On September 11, 2003, Rivera's post-conviction appeal was dismissed by the Florida Supreme Court. The court found that the testing results and other information not presented to the trial jury were not sufficient to cast doubts over his guilt and question the validity of his conviction.

On November 25, 2015, Rivera's appeal was rejected by the Florida Supreme Court.

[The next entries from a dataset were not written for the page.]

(** * trs-to-webvtt: the converter of [convert.py] and its specification

    A shallow embedding of [convert.py] (the functions [format_time],
    [generate_timestamp] and [convert]) together with the parts of the Python
    runtime they call: [str] methods, [float], [datetime.timedelta] and
    [xml.etree.ElementTree].  Definitions come first, theorems follow. *)

From Stdlib Require Import ZArith Lia Ascii String.
From stdpp Require Import gmap strings list.

(** Python [str] values are lists of characters.  Characters are the code
    points below 256; a string literal stands for the list of its
    characters. *)
Abbreviation str := (list ascii).
Coercion list_ascii_of_string : string >-> list.
Arguments list_ascii_of_string : simpl never.

(** ** Exceptions *)

(** The exceptions the converter can raise.  A [KeyError] carries the key
    that was looked up. *)
Inductive exn :=
| AttributeError
| KeyError (key : str)
| ValueError
| OverflowError.

Inductive result (A : Type) :=
| Ok (a : A)
| Raise (e : exn).
Arguments Ok {A} a.
Arguments Raise {A} e.

Definition bind {A B} (m : result A) (k : A → result B) : result B :=
  match m with
  | Ok a => k a
  | Raise e => Raise e
  end.

Notation "'let!' x := m 'in' k" := (bind m (λ x, k))
  (at level 10, x pattern, m at level 100, k at level 200,
   format "'[v' 'let!'  x  :=  m  'in' '/' k ']'").

(** [foldM f l s] runs the body [f] of a [for] loop over [l], threading the
    loop state and stopping at the first exception. *)
Fixpoint foldM {A S} (f : S → A → result S) (l : list A) (s : S) : result S :=
  match l with
  | [] => Ok s
  | x :: l' => let! s' := f s x in foldM f l' s'
  end.

Definition is_ok {A} (r : result A) : Prop := ∃ a, r = Ok a.
Definition fails {A} (r : result A) : Prop := ∃ e, r = Raise e.

(** ** The Python runtime *)

Module Py.

(** [str.isspace] on one character (code points below 256). *)
Definition isspace (c : ascii) : bool :=
  let n := N_of_ascii c in
  ((9 <=? n) && (n <=? 13) || (28 <=? n) && (n <=? 32)
   || (n =? 133) || (n =? 160))%N.

(** Removal of the leading characters that satisfy [sp]. *)
Fixpoint lstrip_by (sp : ascii → bool) (s : str) : str :=
  match s with
  | c :: s' => if sp c then lstrip_by sp s' else s
  | [] => []
  end.

Definition strip_by (sp : ascii → bool) (s : str) : str :=
  reverse (lstrip_by sp (reverse (lstrip_by sp s))).

(** [s.strip()] *)
Definition strip (s : str) : str := strip_by isspace s.

(** [sep.join(ls)] *)
Fixpoint join (sep : str) (ls : list str) : str :=
  match ls with
  | [] => []
  | [x] => x
  | x :: rest => x ++ sep ++ join sep rest
  end.

(** [c in s] for a one-character [c] *)
Definition contains_char (c : ascii) (s : str) : bool := bool_decide (c ∈ s).

(** Truthiness of a string: [if s:] *)
Definition truthy (s : str) : bool :=
  match s with [] => false | _ => true end.

(** *** Decimal rendering of integers: [%d], [%02d], [%06d] *)

Definition digit_char (d : Z) : ascii := ascii_of_N (48 + Z.to_N d).

(** Digits of a non-negative [n], least significant first. *)
Fixpoint digits_rev (fuel : nat) (n : Z) : str :=
  match fuel with
  | O => []
  | S fuel' =>
      digit_char (n mod 10)
        :: (if (n <? 10)%Z then [] else digits_rev fuel' (n / 10))
  end.

Definition str_nonneg (n : Z) : str :=
  reverse (digits_rev (S (Z.to_nat (Z.log2 n))) n).

(** ["%d" % n] *)
Definition str_int (n : Z) : str :=
  if (n <? 0)%Z then "-" ++ str_nonneg (- n) else str_nonneg n.

(** ["%0<width>d" % n]: the sign, then zeros up to [width], then the
    digits. *)
Definition fmt_d (width : nat) (n : Z) : str :=
  if (n <? 0)%Z then
    let ds := str_nonneg (- n) in
    "-" ++ replicate (width - 1 - length ds) "0"%char ++ ds
  else
    let ds := str_nonneg n in
    replicate (width - length ds) "0"%char ++ ds.

(** *** [float] *)

(** A Python [float] is an IEEE 754 binary64 number; a finite one is kept
    as its exact value [m * 2^e]. *)
Inductive float :=
| Finite (m e : Z)
| Infinity (negative : bool)
| NaN.

Definition round_half_even (p q : Z) : Z :=
  let d := (p / q)%Z in
  match (2 * (p mod q) ?= q)%Z with
  | Lt => d
  | Gt => (d + 1)%Z
  | Eq => if Z.even d then d else (d + 1)%Z
  end.

(** [pow2_le p q k]: [2^k <= p / q], for [p, q > 0] and any integer [k]. *)
Definition pow2_le (p q k : Z) : bool :=
  if (0 <=? k)%Z then (q * 2 ^ k <=? p)%Z else (q <=? p * 2 ^ (- k))%Z.

(** The binary64 number nearest to [p / q] ([p, q > 0], ties to even):
    53 bits of mantissa, exponents from -1074, infinite from [2^1024]. *)
Definition binary64_round (p q : Z) : option (Z * Z) :=
  let l := (Z.log2 p - Z.log2 q)%Z in
  let k := if pow2_le p q l then l else (l - 1)%Z in
  let e := Z.max (k - 52) (-1074) in
  let m :=
    if (0 <=? e)%Z then round_half_even p (q * 2 ^ e)
    else round_half_even (p * 2 ^ (- e)) q in
  if (971 <? e)%Z || (e =? 971)%Z && (2 ^ 53 <=? m)%Z then None
  else Some (m, e).

(** The float nearest to [(-1)^neg * d * 10^e10]. *)
Definition float_of_decimal (neg : bool) (d e10 : Z) : float :=
  if (d =? 0)%Z then Finite 0 0
  else
    let r :=
      if (0 <=? e10)%Z then binary64_round (d * 10 ^ e10) 1
      else binary64_round d (10 ^ (- e10)) in
    match r with
    | Some (m, e) => Finite (if neg then (- m)%Z else m) e
    | None => Infinity neg
    end.

Definition is_digit (c : ascii) : bool :=
  let n := N_of_ascii c in ((48 <=? n) && (n <=? 57))%N.

Definition digit_val (c : ascii) : Z := (Z.of_N (N_of_ascii c) - 48)%Z.

Definition Z_of_digits (ds : str) : Z :=
  fold_left (λ acc c, (10 * acc + digit_val c)%Z) ds 0%Z.

(** The longest prefix of digits, and the rest. *)
Fixpoint span_digits (s : str) : str * str :=
  match s with
  | c :: s' =>
      if is_digit c then let '(ds, r) := span_digits s' in (c :: ds, r)
      else ([], s)
  | [] => ([], [])
  end.

(** Underscores in a numeric literal: each must stand between two digits;
    the result is the literal without them. *)
Fixpoint drop_underscores (prev : ascii) (s : str) : option str :=
  match s with
  | [] => if decide (prev = "_"%char) then None else Some []
  | c :: s' =>
      if decide (c = "_"%char) then
        if is_digit prev then drop_underscores c s' else None
      else if bool_decide (prev = "_"%char) && negb (is_digit c) then None
      else (c ::.) <$> drop_underscores c s'
  end.

(** The white space [float] skips around a literal: the ASCII white space
    of C, and the non-ASCII spaces, which it first turns into blanks. *)
Definition float_space (c : ascii) : bool :=
  let n := N_of_ascii c in
  ((9 <=? n) && (n <=? 13) || (n =? 32) || (n =? 133) || (n =? 160))%N.

Definition split_sign (s : str) : bool * str :=
  match s with
  | c :: s' =>
      if decide (c = "-"%char) then (true, s')
      else if decide (c = "+"%char) then (false, s')
      else (false, s)
  | [] => (false, [])
  end.

(** ASCII lower case, for the case-insensitive [inf] and [nan]. *)
Definition lower (c : ascii) : ascii :=
  let n := N_of_ascii c in
  if ((65 <=? n) && (n <=? 90))%N then ascii_of_N (n + 32) else c.

(** A decimal literal: an optional sign, digits, an optional point and
    more digits (at least one digit in all), an optional exponent [e] or
    [E] with optional sign and at least one digit.  The whole string must
    be consumed. *)
Definition parse_decimal (s : str) : option float :=
  let '(neg, s1) := split_sign s in
  let '(ip, s2) := span_digits s1 in
  let '(fp, s3) :=
    match s2 with
    | c :: s2' => if decide (c = "."%char) then span_digits s2' else ([], s2)
    | [] => ([], [])
    end in
  match ip ++ fp with
  | [] => None
  | ds =>
      let '(ex, s4) :=
        match s3 with
        | c :: s3' =>
            if decide (lower c = "e"%char) then
              let '(eneg, s3'') := split_sign s3' in
              let '(ed, rest) := span_digits s3'' in
              match ed with
              | [] => (0%Z, s3)
              | _ => ((if eneg then - Z_of_digits ed else Z_of_digits ed)%Z,
                      rest)
              end
            else (0%Z, s3)
        | [] => (0%Z, [])
        end in
      match s4 with
      | [] => Some (float_of_decimal neg (Z_of_digits ds)
                      (ex - Z.of_nat (length fp)))
      | _ => None
      end
  end.

Definition parse_inf_nan (s : str) : option float :=
  let '(neg, s1) := split_sign s in
  let w : str := map lower s1 in
  if decide (w = ("inf" : str)) then Some (Infinity neg)
  else if decide (w = ("infinity" : str)) then Some (Infinity neg)
  else if decide (w = ("nan" : str)) then Some NaN
  else None.

(** [float(s)] for a string [s]. *)
Definition float_of_str (s : str) : result float :=
  match drop_underscores "000"%char s with
  | None => Raise ValueError
  | Some s' =>
      let t := strip_by float_space s' in
      match parse_decimal t with
      | Some x => Ok x
      | None =>
          match parse_inf_nan t with
          | Some x => Ok x
          | None => Raise ValueError
          end
      end
  end.

End Py.

(** ** [datetime.timedelta] *)

Module Datetime.

(** A duration, normalised: [0 <= seconds < 86400],
    [0 <= microseconds < 1000000], [|days| <= 999999999]. *)
Record timedelta := Timedelta {
  days : Z;
  seconds : Z;
  microseconds : Z
}.

Local Open Scope Z_scope.

(** Integer part (towards zero) and the numerator of the fractional part
    over [2^(-e)] of the float [m * 2^e]. *)
Definition modf (m e : Z) : Z * Z :=
  if 0 <=? e then (m * 2 ^ e, 0)
  else (Z.quot m (2 ^ (- e)), Z.rem m (2 ^ (- e))).

(** [fracpart * 1000000] in float arithmetic, for the fractional part
    [n / 2^(-e)] with [n <> 0]. *)
Definition scale_fraction (n e : Z) : Z * Z :=
  match Py.binary64_round (1000000 * Z.abs n) (2 ^ (- e)) with
  | Some (m, e') => (Z.sgn n * m, e')
  | None => (0, 0)
  end.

On December 20, 2018, the Florida Supreme Court denied Rivera's appeal to overturn his conviction and his re-sentencing request. They found that in spite of the errors discovered in his case, Rivera's conviction and sentence were still safe to uphold and given that his sentence was unanimously imposed and later finalized in 1990, Rivera was not entitled to be re-sentenced under a new law that only allow unanimous jury verdicts to impose the death penalty in Florida. The law was only in effect for another five years before the law was amended again in 2023 to allow non-unanimous jury votes from eight or more jurors to impose death sentences.

==Death row==
As of 2026, Michael Rivera remains on death row at the Union Correctional Institution.

In March 2024, it was reported that many of Florida's death row prisoners had outlived the judges who originally sentenced them to death, and Rivera was one of these inmates. In Rivera's case, Broward Judge John Ferris sentenced Rivera to death in 1987, and 14 years later, Ferris died at the age of 79 in 2001.